First, define the goals of your campaign. Do you want to increase the number of followers? Do you want to boost awareness of your new product? Do you want to generate $X in sales?
Then identify the influencers who have the most relevant audience reach, and build relationships with them to invite them to host your social media platform. To find social media influencers, use tools like BuzzSumo, Klout, or Followerwonk.
Influencer takeover works very well as a cross-promotion. The influencer gets access to your followers, and you get access to theirs.
For example, Birchbox collaborated with Christina Zilber, founder of JOUER cosmetics. Christina took over the Birchbox Instagram page for a time. This generated more exposure for both brands.
Another idea is to create co-branded products. Co-branding means that a company and an influencer work together to create marketing synergy in a product or service.
Birchbox did this with beauty and fashion blogger Emily Schuman of Cupcakes & Cashmere. They created a co-branded product which was then cross-promoted on both Birchbox and Emily Schuman’s social media channels:
4. Solve Customer Problems.
If you look at the Royal Dutch Airlines’ Twitter page, you’ll see their cover image:
KLM uses its social media accounts to support its customers, and they’re so good at this that they even boast their average support time on their Twitter cover image.
Supporting customers on a public platform like Twitter goes a long way towards establishing loyalty and increasing social media engagement. Remember that a customer complaint on social media isn’t just visible to you; it’s also visible to the public.Doing this one simple thing will go a long way towards establishing loyalty with your customers. Click To Tweet
This is a double-edged sword. On one hand, any mistakes you make are visible to everyone. On the other, everyone else also sees any steps you take to remedy the situation. Happy customers may even give you a shout out, which carries much more weight than any advertising you pay for.
If you establish yourself as a brand that takes extraordinary steps to solve customer problems, you’ll win yourself a lot of followers and fans.
For example, Microsoft maintains a separate Twitter account just to answer customer queries for the XBox. Since 2009, this account has sent out 2.62 million tweets. It solves customer problems in minutes on a platform customers prefer. Quick resolution frequently earns praises from the customer as well as from their followers:
Boloco, a burrito company, doesn’t have a separate Twitter account to deal with customer queries, but they also use it to reply to every customer’s question:
If you have a consumer-facing brand, focusing on customer support on social media can turn more of your followers into fans.
Over to You
Your followers and customers demand more from your social media accounts than tired memes and recycled content.
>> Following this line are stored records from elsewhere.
(** X22: the wire frame of [layer1] is never a runt: it has
    [max 60 (len packet) + 11] bytes, at least 71.  Padding happens once:
    a packet that already carries its zero padding is framed exactly like the
    packet without it. *)
Theorem layer1_length_and_padding :
  forall packet : list Z,
    length (layer1 packet) = (Nat.max 60 (length packet) + 11)%nat /\
    (71 <= length (layer1 packet))%nat /\
    layer1 (packet ++ repeat 0 (60 - length packet)) = layer1 packet.
Proof.
  intros packet. split; [apply layer1_length_eq|].
  split; [apply layer1_length|].
  rewrite !layer1_wire. unfold WireFrame.
  fold (PaddedPayload packet).
  assert (PaddedPayload (PaddedPayload packet) = PaddedPayload packet) as ->;
    [|reflexivity].
  apply PaddedPayload_long. rewrite PaddedPayload_length. lia.
Qed.

Lemma transmit_lanes_wf N wire sync :
  (1 <= N)%nat -> (N - 1 <= length wire)%nat -> Forall u8 wire ->
  Forall (fun lanes => length lanes = N
                       /\ Forall (fun lane => u8 (fst lane)) lanes)
    (transmit_lanes N wire sync).
Proof.
  intros HN Hw Hu. unfold transmit_lanes. cbv zeta.
  assert (length (idle_lanes N) = N
          /\ Forall (fun lane => u8 (fst lane)) (idle_lanes N)) as Hidle.
  { split; [apply repeat_length|apply idle_lanes_u8]. }
  destruct (Forall_firstn_skipn u8 wire (N - 1) Hu) as [Hu1 Hu2].
  apply Forall_app. split; [destruct sync; repeat constructor; apply Hidle|].
  apply Forall_app. split.
  { constructor; [|constructor]. unfold start_lanes, data_lanes. split.
    - cbn [length]. rewrite length_map, length_firstn. lia.
    - constructor; [cbn; unfold u8, _XGMII_START; lia|].
      now apply data_lanes_u8. }
  apply Forall_app. split; [|repeat constructor; apply Hidle].
  destruct (frame_lanes_split N HN (length (skipn (N - 1) wire))
              (skipn (N - 1) wire) (le_n _))
    as (chunks & tail & E & Hc & Hf & Ht & _).
  rewrite E. rewrite <- Hc in Hu2. apply Forall_app in Hu2.
  destruct Hu2 as [Huc Hut]. apply Forall_concat in Huc.
  apply Forall_app. split.
  - apply Forall_map. apply Forall_forall. intros c Hin. split.
    + unfold data_lanes. rewrite length_map.
      apply (proj1 (Forall_forall _ chunks) Hf c Hin).
    + apply data_lanes_u8. apply (proj1 (Forall_forall _ chunks) Huc c Hin).
  - constructor; [|constructor]. unfold term_lanes. split.
    + unfold data_lanes, idle_lanes.
      rewrite length_app, length_map. cbn [length].
      rewrite repeat_length. lia.
    + apply Forall_app. split; [now apply data_lanes_u8|].
      constructor; [cbn; unfold u8, _XGMII_TERMINATE; lia|].
      apply idle_lanes_u8.
Qed.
They want to feel that you’re there to solve their problems, to engage them with exciting content, and to share your mission… not just to make money.
The four methods I outlined above will show your followers that you care about them, their problems, and their ambitions.
Here’s a quick roundup of what you can take away from this post:
- Showcase your brand’s mission and support it with your social media content.
- Publish user-generated content to give customers a sense of ownership in your brand.
- Work with influencers to give your brand a wider reach and access to a more loyal following.
- Solve customer problems as quickly and effectively as possible through your social media channels.
What about you? Are your social media contacts more like quiet followers or engaged fans? Which of these tips do you think will improve your social media engagement?